US economic growth cooled in the fourth quarter and after-tax corporate profits recorded their biggest drop since early 2011, as a strong dollar dented the earnings of multi-national corporations.
Gross domestic product expanded at a 2.2 per cent annual rate last quarter, the Commerce Department said yesterday in its third estimate of GDP. That was unrevised from forecast last month.
Businesses throttled back on inventory and equipment investment, but robust consumer spending limited the slowdown in the pace of activity in the fourth quarter. The economy grew at a 5 per cent rate in the third quarter.
After-tax corporate profits declined $57.1bn, the biggest fall since the first quarter 2011, after rising $52.4bn in the third quarter. Corporate profits from outside the United States decreased $36.1bn after increasing $16.5bn in the previous quarter.

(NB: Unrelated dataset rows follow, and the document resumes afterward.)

(* ===== verification/SmsThms.v ===== *)
(** The properties of the short messages: UTF-8 decoding, text and phone
    numbers as PDUs, and long messages in parts. *)

From stdpp Require Import functions.
From S2P Require Import Prelude Sms SmsUtf8 SmsPdu.

(** * All parts of a message *)

Lemma mapM_fmap_seq {A B} (f : A → option B) (g : nat → A) (h : nat → B) n k :
  (∀ i, (k ≤ i < k + n)%nat → f (g i) = Some (h i)) → mapM f (g <$> seq k n) = Some (h <$> seq k n).
Proof.
  revert k. induction n as [|n IH]; intros k H; [done|]. simpl. rewrite H by lia. simpl.
  by rewrite IH by (intros i Hi; apply H; lia).
Qed.

Lemma join_header x y l : s_part x ≠ None →
  join_parts (x :: y :: l) =
  match s_part x with
  | Some (ref, count, _) =>
      if bool_decide (s_part <$> x :: y :: l = imap (λ i _, Some (ref, count, Z.of_nat i + 1)) (x :: y :: l)
                      ∧ Forall (λ z, s_address z = s_address x) (x :: y :: l) ∧ count = zlength (x :: y :: l))
      then Some (s_address x, mjoin (s_text <$> x :: y :: l)) else None
  | None => None
  end.
Proof. by destruct x as [a d [[[ref count] q]|] t]. Qed.

Lemma join_many a ref (f : nat → list Z) c : (1 < c)%nat →
  join_parts ((λ i, Submit a 8 (Some (ref, Z.of_nat c, Z.of_nat i + 1)) (f i)) <$> seq 0 c) = Some (a, mjoin (f <$> seq 0 c)).
Proof.
  intros Hc. set (g i := Submit a 8 (Some (ref, Z.of_nat c, Z.of_nat i + 1)) (f i)).
  assert (Hl : g <$> seq 0 c = g 0%nat :: g 1%nat :: (g <$> seq 2 (c - 2))).
  { destruct c as [|[|n]]; [lia..|]. simpl. by rewrite Nat.sub_0_r. }
  rewrite Hl, join_header by done. rewrite <-Hl. simpl s_part at 1. cbv iota beta. rewrite bool_decide_eq_true_2.
  - simpl s_address. do 2 f_equal. by rewrite <-list_fmap_compose.
  - split_and!.
    + apply list_eq. intros i. rewrite list_lookup_imap, !list_lookup_fmap.
      destruct (seq 0 c !! i) as [j|] eqn:E; simpl; [|done]. apply lookup_seq in E as [-> _]. done.
    + apply Forall_fmap, Forall_forall. done.
    + unfold zlength. by rewrite length_fmap, length_seq.
Qed.

Section Parts.
Context {S : Type}.
Context (malloc : Z → M S Z).
Implicit Types (s : S) (recv_pdu msg : list Z).

(** The PDUs [prepare_pdu_string] hands out until it returns no more. *)
Fixpoint prepare_all (n : nat) (recv_pdu msg : list Z) (iter : multipdu_iter_s) : M S (list (list Z)) :=
  match n with
  | O => λ _, Fault
  | Datatypes.S n =>
      r ← prepare_pdu_string malloc recv_pdu msg iter;
      match r with
      | (_, Some (_, pdu), iter) =>
          pdus ← prepare_all n recv_pdu msg iter;
          mret (pdu :: pdus)
      | (_, None, _) => mret []
      end
  end.

(** Memory is never short. *)
Definition malloc_succeeds : Prop := ∀ n s, 1 ≤ n < 2 ^ 31 → returns (malloc n) s (λ p _, nonnull p = true).

(** The room in a part, and the iterator before the [i]-th one. *)
Definition part_room (c : nat) : nat := if bool_decide (1 < c)%nat then 134 else 140.
Definition iter_at (L c : nat) (ref : Z) (i : nat) : multipdu_iter_s :=
  MkIter (Z.of_nat (Nat.min (part_room c * i) L)) (Z.of_nat i) (Z.of_nat c) ref.
Definition nth_data msg (c i : nat) : list Z := take (part_room c) (drop (part_room c * i) msg).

Multinationals such as technology giant IBM, semiconductor maker Intel Corp, industrial conglomerate Honeywell and Procter & Gamble, the world’s largest household products maker, have warned that the dollar will hurt profits this year.
The dollar gained 7.8 per cent against the currencies of the main US trading partners between June and December.
Weak profits could undermine business spending on equipment and hiring. For all of 2014, profits fell 8.3 per cent, the largest annual drop since 2008.